Commercial Farmers' Union of Zimbabwe

Commercial Farmers' Union of Zimbabwe

***The views expressed in the articles published on this website DO NOT necessarily express the views of the Commercial Farmers' Union.***

SA joins SADC in protecting unlawful land reform

SA joins SADC in protecting unlawful land reform

By Alex Bell
25 May 2011

South Africa has joined the rest of the Southern African Development 
Community (SADC) in appearing to protect Robert Mugabe’s unlawful land grab 
campaign, in another blow for dispossessed farmers.

South Africa’s Constitutional Court has this week dismissed a final attempt 
by a farmer who lost land in Zimbabwe, to seek compensation for his losses. 
Crawford von Abo, a South African citizen, was left penniless when his 14 
farms in Zimbabwe were destroyed by land invasions under Mugabe’s land grab 
scheme. Since 2008 Von Abo has tried to get the South African government to 
take diplomatic steps to address the violation of his rights in Zimbabwe, 
arguing that as a citizen his government should have protected him.

In February 2010 the High Court found that the South African government had 
a constitutional obligation to provide diplomatic protection and ordered 
that it had 60 days to take all necessary steps to have Von Abo’s violation 
of rights by Zimbabwe remedied.

But the Supreme Court of Appeal has since said that although South Africa’s 
response to Von Abo’s plight was ‘inappropriate’, the High Court made ‘vital 
mistakes of law’ when it made its decision last year. Von Abo then made an 
application to the Constitutional Court, stating that the Supreme Court of 
Appeal’s ruling was unconstitutional.

This application has now been dismissed, effectively ending Von Abo’s 
battle. Observers have said that this lets South Africa off the hook for not 
protecting its citizens affected by the illegal land seizures, and also 
prevents any potential diplomatic squabbles with Mugabe.

The development comes as leaders in the rest of the Southern African 
Development Community (SADC) have dissolved the human rights Tribunal for at 
least another year, in a move that is being described as a ‘massive blow’ to 
farmers. The Tribunal ruled in 2008 that Mugabe’s land grab was unlawful 
after a landmark case, launched by commercial farmers.

Mugabe and the then ZANU PF government refused to honour the rulings, and 
were repeatedly charged with contempt for snubbing the Tribunal. But, rather 
than take Mugabe to task for this blatant disrespect of the court, SADC 
leaders instead suspended the Tribunal last year.

That suspension is now set to last a further 12 months, after SADC leaders 
last week gave its Council of Justice of Ministers and regional Attorney 
Generals more time to review the role and functions of the court. This is 
despite an independent review that upheld the court’s rulings on Zimbabwe, 
and also upheld its jurisdiction to make and enforce such rulings.
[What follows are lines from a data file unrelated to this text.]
Section collab.
Context {R : Type} `{RefBackend R, IoText, Ed25519}.
Context {A : Type} `{AclBackend A}.
Context `{ObjectCodec, Postcard, RelayCodec}.
Abbreviation Repo := (Repository R A).
Implicit Types s : Repo.

(** [for name in names { if let Some(tag) = get_tag(&name)? { .. objects.get(&tag.target)? .. } }]:
    the loop of every listing below; [f] is what its body adds. *)
Definition tagged_step {X} s (f : RefName → ObjectId → option Object → list X) (out : list X) (name : RefName) : res (list X) :=
  t ← get_tag (r_refs s) name;
  match t with
  | Some tag => obj ← os_get (r_objects s) (tag_target tag); Ok (out ++ f name (tag_target tag) obj)
  | None => Ok out
  end.
Definition collect_tagged {X} s (f : RefName → ObjectId → option Object → list X) (names : list RefName) : res (list X) :=
  res_fold (tagged_step s f) [] names.
Definition list_tagged {X} s (f : RefName → ObjectId → option Object → list X) (prefix : string) : res (list X) :=
  names ← list_refs (r_refs s) prefix; collect_tagged s f names.

(** ** Profiles and edges *)
Definition profile_of (obj : option Object) : option Profile :=
  match obj with Some (OCollab (CProfile p)) => Some p | _ => None end.
Definition edge_of (obj : option Object) : option TrustEdge :=
  match obj with Some (OCollab (CTrustEdge e)) => Some e | _ => None end.
Definition repo_of (obj : option Object) : option RepoRecord :=
  match obj with Some (ORepoRecord r) => Some r | _ => None end.

(** The object a tag points at, if the tag is there. *)
Definition tag_object s (name : RefName) : res (option Object) :=
  t ← get_tag (r_refs s) name;
  match t with Some tag => os_get (r_objects s) (tag_target tag) | None => Ok None end.

Definition profile s (key : Key) : res (option Profile) :=
  name ← RefName_new (profile_ref key);
  obj ← tag_object s name;
  Ok (profile_of obj).

(** A transaction that sets one tag. *)
Definition set_tag (name : RefName) (x : ObjectId) : M Repo () :=
  on_refs (commit_transaction [SetRef name (RTag (MkTag x 0 None))]).

Definition publish_profile (p : Profile) : M Repo ObjectId :=
  if negb (verify_profile p) then throw (PolicyViolation "profile signature does not verify")
  else
    cur ← gets (λ s, profile s (profile_key p));
    if match cur with Some cur => bool_decide (profile_seq p ≤ profile_seq cur)%N | None => false end
    then throw (PolicyViolation "profile seq must be greater than the current profile's")
    else
      id ← repo_put (OCollab (CProfile p));
      _ ← pin (profile_ref (profile_key p)) id;
      mret id.

Definition publish_edge (e : TrustEdge) : M Repo ObjectId :=
  if negb (verify_edge e) then throw (PolicyViolation "trust edge signature does not verify")
  else
    name ← lift_res (RefName_new (edge_ref e));
    obj ← gets (λ s, tag_object s name);
    if match edge_of obj with Some cur => bool_decide (edge_seq e ≤ edge_seq cur)%N | None => false end
    then throw (PolicyViolation "trust edge seq must be greater than the current edge's")
    else
      id ← repo_put (OCollab (CTrustEdge e));
      _ ← set_tag name id;
      mret id.

Definition public_profiles s : res (list Profile) :=
  list_tagged s (λ _ _ obj, option_list (profile_of obj)) (COLLAB_PUBLIC_PREFIX +:+ "profile/").
Definition public_edges s : res (list TrustEdge) :=
  list_tagged s (λ _ _ obj, option_list (edge_of obj)) (COLLAB_PUBLIC_PREFIX +:+ "edge/").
Analysts 
have said that this shows ongoing allegiance with Mugabe.

Ben Freeth from the SADC Tribunal Rights Watch group said he is “shocked and 
quite disheartened” by this development. Freeth, together with his late 
father-in-law Mike Campbell, led the farmers case before the Tribunal in 
2008. He told SW Radio Africa on Wednesday that “this has shown the true 
colours of the region, and clearly they don’t have the human rights of SADC 
citizens at heart.”

“What SADC has done serves absolutely no purpose but to allow for ongoing 
corruption, abuse of power and erosion of human rights in the region,” 
Freeth said.

Mike Campbell, who passed away earlier this year as a result of a savage 
beating when he was abducted from his farm, still had a case pending before 
the Tribunal. He once again made history by citing all 15 SADC leaders as 
respondents in the new case. The application, filed in late March this year, 
urged SADC to fully reinstate the workings of the Tribunal. The application 
also asked for an order that ensures “the Tribunal continues to function in 
all respects as established by the Treaty, which all the leaders are 
signatory to.”

Freeth explained that he doesn’t know what will happen with this case now, 
adding that “I am glad that Mike is not alive to see what SADC has done.” He 
continued that ultimately, it is the citizens of SADC who are losing out, 
not just Zimbabwean farmers, because their rights are being trampled on.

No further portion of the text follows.